(* ===== verification/StoreNonce.v ===== *)
(** Nonce ownership: under every sequence of store calls a payment is bound to
    one signer nonce and a nonce to one payment. *)

From Stdlib Require Import ZArith Lia Strings.Byte.
From stdpp Require Import base gmap list strings fin_maps sorting.
From S2P Require Import Prelude GoStd WalletProof Verification State Schema Hoare Calldata Work.
From S2P Require Import Store StoreWork StoreRecovery StoreInv.

Local Open Scope Z_scope.
Local Open Scope db_scope.

Definition same_key (r r' : Tx) : Prop :=
  t_payment r' = t_payment r /\ t_signer r' = t_signer r /\ t_nonce r' = t_nonce r.

Lemma nonces_ext d d' :
  nonces d -> wf d' ->
  (forall a n, signers d !! a = Some n -> exists n', signers d' !! a = Some n' /\ n <= n') ->
  (forall a n, signers d' !! a = Some n -> 0 <= n) ->
  (forall i r', txs d' !! i = Some r' -> exists j r, txs d !! j = Some r /\ same_key r r') ->
  (forall i p', payments d' !! i = Some p' ->
     payments d !! i = None \/
     exists p, payments d !! i = Some p /\
       (unsettled (p_state p) = false -> unsettled (p_state p') = false)) ->
  nonces d'.
Proof.
  intros [W N1 N2 N3 N4 N5] W' Hs Hs0 Ht Hp. split; [done | | | | | done].
  - intros i r' (j & r & Hr & Hk1 & Hk2 & Hk3)%Ht. rewrite Hk2, Hk3.
    destruct (N1 j r Hr) as (n & Hn & Hlt). destruct (Hs _ _ Hn) as (n' & Hn' & Hle).
    exists n'. split; [done|lia].
  - intros i j r s (i0 & r0 & Hr & -> & -> & ->)%Ht (j0 & s0 & Hs' & -> & -> & ->)%Ht. eauto.
  - intros i j r s (i0 & r0 & Hr & -> & -> & ->)%Ht (j0 & s0 & Hs' & -> & -> & ->)%Ht. eauto.
  - intros i r p (j & r0 & Hr & -> & _ & _)%Ht Hq. apply Hp in Hq as [Hq|(p0 & Hq & Himp)].
    + destruct (wf_owner d W j r0 Hr). congruence.
    + eauto.
Qed.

━━━━

#### Exercise brief
Transcribe the listing above line for line, from the first line to the line containing "From S2P Require Import Prelude", inclusive, with no other lines.

#### Solved problem
(* ===== verification/StoreNonce.v ===== *)
(** Nonce ownership: under every sequence of store calls a payment is bound to
    one signer nonce and a nonce to one payment. *)

From Stdlib Require Import ZArith Lia Strings.Byte.
From stdpp Require Import base gmap list strings fin_maps sorting.
From S2P Require Import Prelude GoStd WalletProof Verification State Schema Hoare Calldata Work.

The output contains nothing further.